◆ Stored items
(** * Call-Me-Reminder: a shallow embedding of the reminder form, the reminder
    card and the delivery engine, with the properties the specification states
    about them.

    Layout
    - [JsString]   JavaScript strings as sequences of UTF-16 code units, with the
                   [String.prototype] methods the components call.
    - [Form]       [reminder-form.tsx]: phone formatting, validation, submit.
    - [Card]       [reminder-card.tsx] and the list query of [reminder-list.tsx].
    - [Engine]     the scheduling and delivery engine (backend/scheduler.py),
                   which is not among the sources and is modelled from the
                   specification's sections 3, 4 and 7. *)

From Stdlib Require Import ZArith NArith Lia Bool.
From Stdlib Require Import Strings.String Strings.Ascii.
From stdpp Require Import base list gmap sorting.

Local Open Scope Z_scope.

(* ===================================================================== *)
(** ** JavaScript strings                                                  *)
(* ===================================================================== *)

Module JsString.

(** A JavaScript string is a finite sequence of UTF-16 code units. *)
Abbreviation char16 := N (only parsing).
Abbreviation jsstring := (list N) (only parsing).
Lemma step_inv s ev s' : inv s -> step fs qy s ev s' -> inv s'.
Proof.
  intros [Hlen Hact Hst Hstopped Hsleep Hgone] Hstep.
  pose proof (busy_bound _ Hlen) as Hbound.
  destruct s as [q pl o f ds fsc]. cbn [wq pool] in *.
  inversion Hstep; subst; cbn [wq pool out found dirs_scanned files_scanned] in *;
    match goal with Hp : pl = _ |- _ => rewrite Hp in * end; clear Hstep.
  - (* wq_pop *)
    match goal with Hq : wq_pop_pass _ = _ |- _ => unfold wq_pop_pass in Hq;
      rename Hq into Hpass end.
    destruct (stop q =? 0) eqn:Estop; cbn [negb] in Hpass;
      [apply Z.eqb_eq in Estop | apply Z.eqb_neq in Estop];
      [destruct (items q) as [|d rest] eqn:Eitems;
       [destruct (active_workers q =? 0) eqn:Eact;
        [apply Z.eqb_eq in Eact | apply Z.eqb_neq in Eact]|]|];
      injection Hpass as <- <-;
      revert Hlen Hact Hsleep Hstopped Hgone Hbound; pool_norm; intros;
      pose proof (total_le_length busy l1 busy_le);
      pose proof (total_le_length busy l2 busy_le);
      constructor; cbn [wq pool pop_wakes items stop active_workers]; pool_norm;
      unfold InterlockedIncrement; rewrite ?Hact;
      try (rewrite wrap_long_small by (unfold INT_MIN, INT_MAX in *; lia));
      inv_finish.
  - (* open *)
    revert Hlen Hact Hsleep Hstopped Hgone. pool_norm. intros.
    constructor; cbn [wq pool]; pool_norm; inv_finish.
  - (* skip *)
    revert Hlen Hact Hsleep Hstopped Hgone. pool_norm. intros.
    constructor; cbn [wq pool]; pool_norm; inv_finish.
  - (* push *)
    match goal with Hw : wake_one _ _ |- _ =>
      pose proof (total_wake_one busy _ _ eq_refl Hw) as Hwb;
      pose proof (total_wake_one gone _ _ eq_refl Hw) as Hwg;
      pose proof (sleepy_wake_one _ _ Hw) as Hws;
      pose proof (length_wake_one _ _ Hw) as Hwl end.
    revert Hlen Hact Hsleep Hstopped Hgone Hwb Hwg Hws Hwl. pool_norm. intros.
    constructor; cbn [wq pool wq_push_owned items stop active_workers];
      try rewrite Hwb; try rewrite Hwg; inv_finish.
  - (* push, allocation failure *)
    revert Hlen Hact Hsleep Hstopped Hgone. pool_norm. intros.
    constructor; cbn [wq pool]; pool_norm; inv_finish.
  - (* file *)
    revert Hlen Hact Hsleep Hstopped Hgone. pool_norm. intros.
    constructor; cbn [wq pool]; pool_norm; inv_finish.
  - (* wq_done_one *)
    revert Hlen Hact Hsleep Hstopped Hgone Hbound. pool_norm. intros.
    constructor; cbn [wq pool wq_done_one items stop active_workers]; pool_norm;
      unfold InterlockedDecrement; rewrite ?Hact;
      try (rewrite wrap_long_small by (unfold INT_MIN, INT_MAX in *; lia));
      inv_finish.
  - (* spurious wake-up *)
    revert Hlen Hact Hsleep Hstopped Hgone. pool_norm. intros.
    constructor; cbn [wq pool]; pool_norm; inv_finish.
Qed.

Lemma run_inv s tr s' : inv s -> run fs qy s tr s' -> inv s'.
Proof.
  intros Hi Hr. induction Hr as [|s ev s1 tr s2 Hstep _ IH]; [exact Hi|].
  apply IH. eapply step_inv; eassumption.
Qed.

(** *** No deadlock *)

Lemma pool_cases (l : list worker) :
  Forall (fun w => w = Returned) l \/
  (exists l1 w l2, l = l1 ++ w :: l2 /\ w <> Returned /\ w <> Asleep) \/
  ((0 < total sleepy l)%nat /\ total busy l = 0%nat).
Proof.
  induction l as [|w l IH].
  - left. constructor.
  - assert (Hw : w = Returned \/ w = Asleep \/ (w <> Returned /\ w <> Asleep)).
    { destruct w; auto; right; right; split; discriminate. }
    destruct Hw as [->|[->|[Hr Ha]]].
    + destruct IH as [IH|[(l1 & w & l2 & -> & Hw1 & Hw2)|[IH1 IH2]]].
      * left. constructor; auto.
      * right. left. exists (Returned :: l1), w, l2. auto.
      * right. right. rewrite !total_cons. cbn [sleepy busy]. split; lia.
    + destruct IH as [IH|[(l1 & w & l2 & -> & Hw1 & Hw2)|[IH1 IH2]]].
      * right. right. rewrite !total_cons. cbn [sleepy busy]. split; [lia|].
        clear -IH. induction IH as [|x l Hx _ IHl]; [reflexivity|].
        subst x. rewrite total_cons. exact IHl.
      * right. left. exists (Asleep :: l1), w, l2. auto.
      * right. right. rewrite !total_cons. cbn [sleepy busy]. split; lia.
    + right. left. exists [], w, l. auto.
Qed.

Lemma runnable_steps s l1 w l2 :
  pool s = l1 ++ w :: l2 -> w <> Returned -> w <> Asleep ->
  exists s', step fs qy s (Ev (length l1) Normal) s'.
Proof.
  intros Hp Hr Ha. destruct w as [| |dir|dir [|fd rest]|]; try congruence.
  - destruct (wq_pop_pass (wq s)) as [r q'] eqn:E.
    eexists. eapply step_pop; eassumption.
  - eexists. eapply step_open; eassumption.
  - eexists. eapply step_done; eassumption.
  - destruct (classify qy dir fd) as [|full|full m] eqn:E.
    + eexists. eapply step_skip; eassumption.
    + destruct (wake_one_exists (l1 ++ Scanning dir rest :: l2)) as [pool' Hw].
      eexists. eapply step_push; eassumption.
    + eexists. eapply step_file; eassumption.
Qed.

(** In a state the pool can reach, either every thread has returned or some
    thread can take a step of its own. *)
Lemma progress s :
  inv s -> final s \/ exists i s', step fs qy s (Ev i Normal) s'.
Proof.
  intros Hi. destruct (pool_cases (pool s)) as [H|[(l1 & w & l2 & Hp & Hr & Ha)|[Hs Hb]]].
  - left. exact H.
  - right. exists (length l1). eapply runnable_steps; eassumption.
  - exfalso. pose proof (inv_sleep s Hi Hs). lia.
Qed.

End Protocol.

(** ** The reference walk does not depend on spare depth *)

Section Descent.

Variable fs : wstring -> list WIN32_FIND_DATAW.
Variable qy : Query.

Definition entry_cost (n : nat) (dir : wstring) (fd : WIN32_FIND_DATAW) : nat :=
  match classify qy dir fd with
  | Push full => S (cost fs qy n full)
  | _ => 1%nat
  end.

Definition entry_out (n : nat) (dir : wstring) (fd : WIN32_FIND_DATAW) : list wstring :=
  match classify qy dir fd with
  | Push full => walk fs qy n full
  | File full true => [full]
  | _ => []
  end.

Definition child_within (n : nat) (dir : wstring) (fd : WIN32_FIND_DATAW) : bool :=
  match classify qy dir fd with
  | Push full => within fs qy n full
  | _ => true
  end.

Lemma within_S n dir :
  within fs qy (S n) dir = forallb (child_within n dir) (listing fs dir).
Proof. reflexivity. Qed.

Lemma cost_S n dir :
  cost fs qy (S n) dir = (3 + total (entry_cost n dir) (listing fs dir))%nat.
Proof. reflexivity. Qed.

Lemma walk_S n dir :
  walk fs qy (S n) dir = flat_map (entry_out n dir) (listing fs dir).
Proof. reflexivity. Qed.

Lemma within_mono n dir :
  within fs qy n dir = true -> within fs qy (S n) dir = true.
Proof.
  revert dir. induction n as [|n IH]; intros dir H; [discriminate|].
  rewrite within_S in *. rewrite forallb_forall in *.
  intros fd Hfd. specialize (H fd Hfd). unfold child_within in *.
  destruct (classify qy dir fd); auto.
Qed.

Lemma cost_stable n dir :
  within fs qy n dir = true -> cost fs qy (S n) dir = cost fs qy n dir.
Proof.
  revert dir. induction n as [|n IH]; intros dir H; [discriminate|].
  rewrite (cost_S (S n)), (cost_S n). f_equal. unfold total. f_equal.
  apply map_ext_in. intros fd Hfd.
  rewrite within_S, forallb_forall in H. specialize (H fd Hfd).
  unfold child_within in H. unfold entry_cost.
  destruct (classify qy dir fd); auto.
Qed.

Lemma walk_stable n dir :
  within fs qy n dir = true -> walk fs qy (S n) dir = walk fs qy n dir.
Proof.
  revert dir. induction n as [|n IH]; intros dir H; [discriminate|].
  rewrite (walk_S (S n)), (walk_S n). rewrite !flat_map_concat_map. f_equal.
  apply map_ext_in. intros fd Hfd.
  rewrite within_S, forallb_forall in H. specialize (H fd Hfd).
  unfold child_within in H. unfold entry_out.
  destruct (classify qy dir fd); auto.
Qed.

Lemma within_child n dir fd full :
  within fs qy n dir = true -> In fd (listing fs dir) ->
  classify qy dir fd = Push full -> within fs qy n full = true.
Proof.
  intros H Hfd Hc. destruct n as [|n]; [discriminate|].
  rewrite within_S, forallb_forall in H. specialize (H fd Hfd).
  unfold child_within in H. rewrite Hc in H. apply within_mono. exact H.
Qed.

Lemma cost_unfold n dir :
  within fs qy n dir = true ->
  cost fs qy n dir = (3 + total (entry_cost n dir) (listing fs dir))%nat.
Proof.
  intros H. destruct n as [|n]; [discriminate|].
  rewrite cost_S. f_equal. unfold total. f_equal. apply map_ext_in.
  intros fd Hfd. rewrite within_S, forallb_forall in H. specialize (H fd Hfd).
  unfold child_within in H. unfold entry_cost.
  destruct (classify qy dir fd); auto. f_equal. symmetry. apply cost_stable. exact H.
Qed.

Lemma walk_unfold n dir :
  within fs qy n dir = true ->
  walk fs qy n dir = flat_map (entry_out n dir) (listing fs dir).
Proof.
  intros H. destruct n as [|n]; [discriminate|].
  rewrite walk_S, !flat_map_concat_map. f_equal. apply map_ext_in.
  intros fd Hfd. rewrite within_S, forallb_forall in H. specialize (H fd Hfd).
  unfold child_within in H. unfold entry_out.
  destruct (classify qy dir fd); auto. symmetry. apply walk_stable. exact H.
Qed.

Lemma cost_pos n dir : (3 <= cost fs qy n dir)%nat.
Proof. destruct n; simpl; lia. Qed.

End Descent.

(** ** The four outcomes of a pass through [wq_pop] *)

Lemma wq_pop_pass_cases q r q' :
  wq_pop_pass q = (r, q') ->
  (stop q <> 0 /\ r = PopStop /\ q' = q) \/
  (stop q = 0 /\ exists dir rest, items q = dir :: rest /\ r = PopDir dir /\
     q' = mkWorkQ rest (InterlockedIncrement (active_workers q)) (stop q)) \/
  (stop q = 0 /\ items q = [] /\ active_workers q = 0 /\ r = PopFinish /\
     q' = mkWorkQ [] (active_workers q) 1) \/
  (stop q = 0 /\ items q = [] /\ active_workers q <> 0 /\ r = PopSleep /\ q' = q).
Proof.
  unfold wq_pop_pass. destruct (stop q =? 0) eqn:Es; cbn [negb].
  - apply Z.eqb_eq in Es. destruct (items q) as [|dir rest] eqn:Ei.
    + destruct (active_workers q =? 0) eqn:Ea.
      * apply Z.eqb_eq in Ea. intros H; injection H as <- <-. right. right. left. auto.
      * apply Z.eqb_neq in Ea. intros H; injection H as <- <-. right. right. right. auto.
    + intros H; injection H as <- <-. right. left. split; [exact Es|].
      exists dir, rest. auto.
  - apply Z.eqb_neq in Es. intros H; injection H as <- <-. left. auto.
Qed.

Lemma Forall_mid {A} (P : A -> Prop) l1 x l2 :
  Forall P (l1 ++ x :: l2) <-> Forall P l1 /\ P x /\ Forall P l2.
Proof. rewrite Forall_app, Forall_cons_iff. tauto. Qed.

Lemma Forall_wake_all (P : worker -> Prop) l :
  P AtPop -> Forall P l -> Forall P (wake_all l).
Proof.
  intros Hp H. unfold wake_all. apply Forall_map.
  eapply Forall_impl; [|exact H]. intros w Hw. destruct w; auto.
Qed.

Lemma Forall_wake_one (P : worker -> Prop) l l' :
  P AtPop -> wake_one l l' -> Forall P l -> Forall P l'.
Proof.
  intros Hp Hw H. destruct Hw; [exact H|].
  apply Forall_mid in H. apply Forall_mid. tauto.
Qed.

(** ** Termination: a measure that every step lowers *)

Section Schedule.

Variable fs : wstring -> list WIN32_FIND_DATAW.
Variable qy : Query.
Variable k : nat.
Hypothesis k_int : Z.of_nat k <= INT_MAX.
Variable n : nat.

Definition worker_ok (w : worker) : Prop :=
  match w with
  | Holding dir => within fs qy n dir = true
  | Scanning dir fds => Forall (fun fd => child_within fs qy n dir fd = true) fds
  | _ => True
  end.

(** Every directory the system knows of lies in a subtree that closes within
    [n] levels. *)
Record tinv (s : Sys) : Prop := mkTinv {
  tinv_items : Forall (fun dir => within fs qy n dir = true) (items (wq s));
  tinv_pool : Forall worker_ok (pool s)
}.

Lemma worker_ok_repeat m : Forall worker_ok (repeat AtPop m).
Proof. induction m; simpl; constructor; simpl; auto. Qed.

Lemma tinv_init root : within fs qy n root = true -> tinv (init root k).
Proof.
  intros H. constructor; simpl.
  - constructor; [exact H | constructor].
  - apply worker_ok_repeat.
Qed.

Lemma listing_ok dir :
  within fs qy n dir = true ->
  Forall (fun fd => child_within fs qy n dir fd = true) (listing fs dir).
Proof.
  intros H. apply Forall_forall. intros fd Hfd. unfold child_within.
  destruct (classify qy dir fd) eqn:E; auto.
  eapply within_child; eassumption.
Qed.

Lemma step_tinv s ev s' : tinv s -> step fs qy s ev s' -> tinv s'.
Proof.
  intros [Hit Hpl] Hstep. destruct s as [q pl o f ds fsc]. cbn [wq pool] in *.
  inversion Hstep; subst; cbn [wq pool out found dirs_scanned files_scanned] in *;
    match goal with Hp : pl = _ |- _ => rewrite Hp in * end; clear Hstep;
    apply Forall_mid in Hpl; destruct Hpl as (Hl1 & Hw & Hl2); cbn [worker_ok] in Hw.
  - match goal with Hq : wq_pop_pass _ = _ |- _ =>
      destruct (wq_pop_pass_cases _ _ _ Hq)
        as [(_ & -> & ->)|[(_ & d & rest & Hi & -> & ->)|
            [(_ & Hi & _ & -> & ->)|(_ & Hi & _ & -> & ->)]]] end;
      pose proof Hit as Hit0;
      constructor; cbn [wq pool items pop_wakes after_pop];
      try rewrite Hi in Hit; try (inversion Hit; subst); auto;
      try apply Forall_wake_all; try apply Forall_mid; cbn [worker_ok]; auto.
  - constructor; cbn [wq pool]; auto. apply Forall_mid. cbn [worker_ok].
    auto using listing_ok.
  - inversion Hw; subst. constructor; cbn [wq pool]; auto. apply Forall_mid. auto.
  - inversion Hw as [|? ? Hfd Hrest]; subst.
    unfold child_within in Hfd.
    match goal with Hc : classify _ _ _ = Push _ |- _ => rewrite Hc in Hfd end.
    constructor; cbn [wq pool wq_push_owned items].
    + apply Forall_app. split; [exact Hit|]. constructor; [exact Hfd | constructor].
    + eapply Forall_wake_one; [| eassumption |]; [exact I|]. apply Forall_mid. auto.
  - inversion Hw; subst. constructor; cbn [wq pool]; auto. apply Forall_mid. auto.
  - inversion Hw; subst. constructor; cbn [wq pool]; auto. apply Forall_mid. auto.
  - constructor; cbn [wq pool wq_done_one items]; auto.
    apply Forall_wake_all; [exact I|]. apply Forall_mid. cbn [worker_ok]. auto.
  - constructor; cbn [wq pool]; auto. apply Forall_mid. cbn [worker_ok]. auto.
Qed.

◆ WORK INSTRUCTIONS
Could you set down, exactly as written, the lines above between the one holding "thread can take a step of its own. *)" and the one holding "Lemma within_S n", inclusive, and nothing more?

◆ WRITTEN REPLY
    thread can take a step of its own. *)
Lemma progress s :
  inv s -> final s \/ exists i s', step fs qy s (Ev i Normal) s'.
Proof.
  intros Hi. destruct (pool_cases (pool s)) as [H|[(l1 & w & l2 & Hp & Hr & Ha)|[Hs Hb]]].
  - left. exact H.
  - right. exists (length l1). eapply runnable_steps; eassumption.
  - exfalso. pose proof (inv_sleep s Hi Hs). lia.
Qed.

End Protocol.

(** ** The reference walk does not depend on spare depth *)

Section Descent.

Variable fs : wstring -> list WIN32_FIND_DATAW.
Variable qy : Query.

Definition entry_cost (n : nat) (dir : wstring) (fd : WIN32_FIND_DATAW) : nat :=
  match classify qy dir fd with
  | Push full => S (cost fs qy n full)
  | _ => 1%nat
  end.

Definition entry_out (n : nat) (dir : wstring) (fd : WIN32_FIND_DATAW) : list wstring :=
  match classify qy dir fd with
  | Push full => walk fs qy n full
  | File full true => [full]
  | _ => []
  end.

Definition child_within (n : nat) (dir : wstring) (fd : WIN32_FIND_DATAW) : bool :=
  match classify qy dir fd with
  | Push full => within fs qy n full
  | _ => true
  end.

Lemma within_S n dir :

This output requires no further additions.